Wie ist es möglich, dass Männer sich nach einem abendlichen Streitgespräch hinlegen und sofort friedlich einschlafen – während wir aufgewühlt und traurig kein Auge zu bekommen? Können Sie besser abschalten? Oder geht ihnen Zwischenmenschliches einfach nicht so nah wie uns? Wir haben einen Beziehungscoach gefragt, warum das so ist. 

Dominik Borde ist Gründer und Coach der Beziehungs-Academy SozialDynamik mit Sitz in Wien. In fünf Fragen beantwortet er uns, warum unterschiedliche Herangehensweisen bei Streit und Konflikten auch ihr Gutes haben.

1. Wie ist es möglich, dass Männer sich nach einem abendlichen Streit hinlegen und sofort friedlich einschlafen?

„Zunächst einmal: Nicht alle Männer können nach einem Streit einfach einschlafen, da würde ich nicht alle Männer über einen Kamm scheren. Ganz viele Männer beunruhigt es sehr, wenn ihre Partnerin unglücklich oder unzufrieden ist. Dass Männer nach einer Auseinandersetzung dennoch eher in den Schlaf finden, hat nicht grundsätzlich mit mangelnden Gefühlen zu tun, sondern liegt daran, dass Männer und Frauen von Natur aus unterschiedlich mit Konflikten und Problemen umgehen – und das hat tatsächlich seinen Sinn.“

2. Aha, und der wäre?

„Männer gehen bei Streit und Konflikten eher ins Testosteron. Das heißt, sie setzen auf Kampf und Verteidigung, sie rechtfertigen und verteidigen sich und versuchen, das Problem kleinzureden und zügig zu lösen, denn für einen Mann ist nur ein gelöstes Problem ein gutes Problem. Frauen hingegen gehen bei einem Streit ins Östrogen. Sie werden emotional und möchten das Problem ausführlich besprechen, um ihm auf den Grund zu gehen. Rein Evolutionsbiologisch ist das typisch männlich und typisch weiblich. Demnach ist es die Aufgabe des Weiblichen, Dinge von unterschiedlichen Seiten zu beleuchten und alles in Verbindung mit allem zu sehen, während es die Aufgabe des Männlichen ist, auch im größten Drama einen kühlen Kopf zu bewahren.“

3. Und wie kommen wir aus diesem Dilemma raus?
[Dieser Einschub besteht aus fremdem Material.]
(* ===== verification/CentralSlab.v ===== *)
(** * The central slab allocator

    Models [mino/shm/allocator/central_slab.h] and [.cc]: slots of fixed size classes,
    each a header and a payload, claimed in the sharded bitmap, stamped with the
    authoritative generation of the slot and moved through the states of [ObjectState]; the
    superblock that lets another process attach; manifests and transactions; recovery.

    This file has the definitions.  They are the behaviour of calls that do not
    interfere with one another: a compare-exchange on a value just loaded succeeds and a
    retry loop is left in its first round.  [SlabLifecycle] has their properties.

    The three areas of shared memory behind the superblock are typed: the bitmap words and
    generations are those of [Bitmap] and [GenerationArray], the slots are a list of
    headers indexed by slot number (the payload bytes play no part).  NUMA system calls,
    the hash of the thread identifier and the answers of the reclaim guard are inputs. *)
From S2P Require Import Prelude Checked Bitmap GenerationArray ClassTable SlabHeader.

#[export] Instance SlabHeader_inhabited : Inhabited SlabHeader := populate zero_header.

Definition kAllocatorMagic : Z := 0x4D534C41.
Definition kAllocatorVersion : Z := 3.
Definition kAllocationFlagTransactionRoot : Z := 1.
Definition kAllocationFlagTransactionChild : Z := 2.
Definition kAllocationFlagMask : Z :=
  Z.lor kAllocationFlagTransactionRoot kAllocationFlagTransactionChild.

(** ** Data *)

Record SchemaIdentity : Set := mkSchema { short_id : Z; schema_layout_version : Z }.
Record AllocationRequest : Set := mkRequest {
  request_size : Z; request_type_id : Z; request_schema : SchemaIdentity; alignment : Z;
  request_owner_epoch : Z; request_transaction_id : Z; allocation_flags : Z
}.

(** [data] pointers are the offset of the payload from the allocator base. *)
Record SlabView : Set := mkView {
  view_handle : ShmHandle; view_state : Z; view_class_id : Z; view_generation : Z;
  view_capacity : Z; view_object_size : Z; view_type_id : Z; view_schema_short_id : Z;
  view_layout_version : Z; view_owner_epoch : Z; view_transaction_id : Z; view_flags : Z;
  view_data : Z
}.
Record MutableBuildView : Set := mkBuildView {
  build_handle : ShmHandle; build_capacity : Z; build_object_size : Z; build_type_id : Z;
  build_schema_short_id : Z; build_layout_version : Z; build_data : Z
}.
Record CentralSlabSlotMetadata : Set := mkSlotMetadata {
  occupied : bool; slot_generation : Z; slot_class_id : Z; slot_class_count : Z; slot_capacity : Z
}.

Record AllocatorSuperblock : Set := mkSuper {
  super_magic : Z; version : Z; super_region_id : Z; super_class_count : Z;
  total_size : Z; super_metadata_size : Z; super_slot_stride : Z; super_total_slot_count : Z;
  next_transaction_id : Z; slot_area_offset : Z
}.
Definition kSuperblockSize : Z := 64.
Definition kDescriptorSize : Z := 16.
Definition kSlabHeaderSize : Z := 64.

(** What lives in shared memory. *)
Record Shared : Set := mkShared {
  super_ : AllocatorSuperblock;
  descriptors_ : list ClassDescriptor;
  bitmap_ : ShardedBitmap;
  generations_ : GenerationArray;
  class_draining_ : list Z;
  headers_ : list SlabHeader
}.

Record NumaNode : Set := mkNode { node_number : Z; node_cpus : list Z }.
Record NumaTopology : Set := mkTopology {
  numa_available : bool; numa_nodes : list NumaNode; allowed_nodes : list Z
}.
Record NumaRuntime : Set := mkNuma {
  topology : NumaTopology; prefer_local_shards : bool; placement_fallback : bool
}.

(** The counters of [AllocatorLocalCacheStats]. *)
Inductive Counter : Set :=
| allocations | hint_hits | fallback_scans | cache_bypasses | exhaustions | drain_count
| numa_local_allocations | numa_remote_allocations | numa_fallback_allocations
| numa_bind_errors | numa_migrations | published_graph_reclaims | append_gap_reclaim_scans.
#[export] Instance Counter_eq_dec : EqDecision Counter.
Proof. solve_decision. Defined.

Record LocalCacheState : Set := mkCache {
  cache_id : Z; cache_epoch : Z; cache_enabled : bool; counters : Counter -> Z;
  numa_runtime : NumaRuntime
}.

(** The calling thread's magazine, [g_thread_cursor_magazine]. *)
Record ThreadCursorMagazine : Set := mkMagazine {
  magazine_cache_id : Z; magazine_epoch : Z; observed_cpu : Z; observed_node : Z;
  next_bits : list Z; cursor_valid : list bool
}.
Definition new_magazine : ThreadCursorMagazine :=
  mkMagazine 0 0 (-1) (-1) (replicate (Z.to_nat kMaxClassCount) 0)
    (replicate (Z.to_nat kMaxClassCount) false).

(** The process-local fields that [Create] and [Attach] fix; [headers_offset_] is the
    distance of [headers_] from [shm_base_]. *)
Record Facade : Set := mkFacade {
  class_table_ : ClassTable; headers_offset_ : Z; data_region_size_ : Z; region_id_ : Z;
  slot_stride_ : Z; handle_offset_bias_ : Z
}.

(** [reclaim_guard_] answers the [n]-th question; the answers may change over time. *)
Record Slab : Set := mkSlab {
  facade : Facade; shared : Shared; cache : LocalCacheState; magazine : ThreadCursorMagazine;
  reclaim_guard_ : option (nat -> ShmHandle -> bool); guard_calls : nat
}.

(** ** A state and error monad *)

Definition SlabM (A : Type) : Type := Slab -> Slab * Result A.
Definition ret {A} (a : A) : SlabM A := fun s => (s, Ok a).
Definition throw {A} (e : Status) : SlabM A := fun s => (s, Err e).
Definition bind {A B} (m : SlabM A) (k : A -> SlabM B) : SlabM B := fun s =>
  match m s with
  | (s', Ok a) => k a s'
  | (s', Err e) => (s', Err e)
  end.
Definition gets {A} (f : Slab -> A) : SlabM A := fun s => (s, Ok (f s)).
Definition modify (f : Slab -> Slab) : SlabM unit := fun s => (f s, Ok tt).
(** A pure fallible read of the state. *)
Definition ask {A} (f : Slab -> Result A) : SlabM A := fun s => (s, f s).
(** Observe the outcome of a call instead of returning its error. *)
Definition attempt {A} (m : SlabM A) : SlabM (Result A) := fun s =>
  let '(s', r) := m s in (s', Ok r).

(** [(void)call()]. *)
Definition discard {A} (m : SlabM A) : SlabM unit := fun s => (fst (m s), Ok tt).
„Jetzt geht es darum, diese Unterschiedlichkeit nicht als Widerstand, sondern als Möglichkeit zu begreifen, denn diese unterschiedlichen Herangehensweisen können zur Lösung des Problems sehr dienlich sein, wenn man sich nicht negative Intentionen unterstellt.“

4. Schwierig, wenn er einfach einschläft …

„Die männliche Sichtweise kann sehr wertvoll sein und als ruhiger Fels in der Brandung Entspannung in die Auseinandersetzung bringen. ‚Wir haben nur gestritten, es ist nicht mehr und nicht weniger. Morgen ist ein neuer Tag.‘ Wenn jeder total emotional ist, ist auch keiner in der Lage dazu, strukturiert darüber nachzudenken oder etwas einmal eine Nacht liegen lassen und nichts damit zu tun. Oft ist es sehr hilfreich, Dinge eine Nacht ruhen zu lassen und am nächsten Tag mit frischem Kopf darüber nachzudenken. Wenn im allergrößten Drama beide nicht schlafen können, ist außerdem keiner fit für die Dramen des nächsten Tages. Andersherum ist es genauso wertvoll und wichtig für die Beziehung, wenn die Frau sagt: ‚Okay, wir müssen uns trotzdem anschauen, wie es uns damit geht und darauf achten, dass wir beide uns gesehen, gehört und verstanden fühlen.'“

5. Und wann sollen doch die Alarmglocken schrillen?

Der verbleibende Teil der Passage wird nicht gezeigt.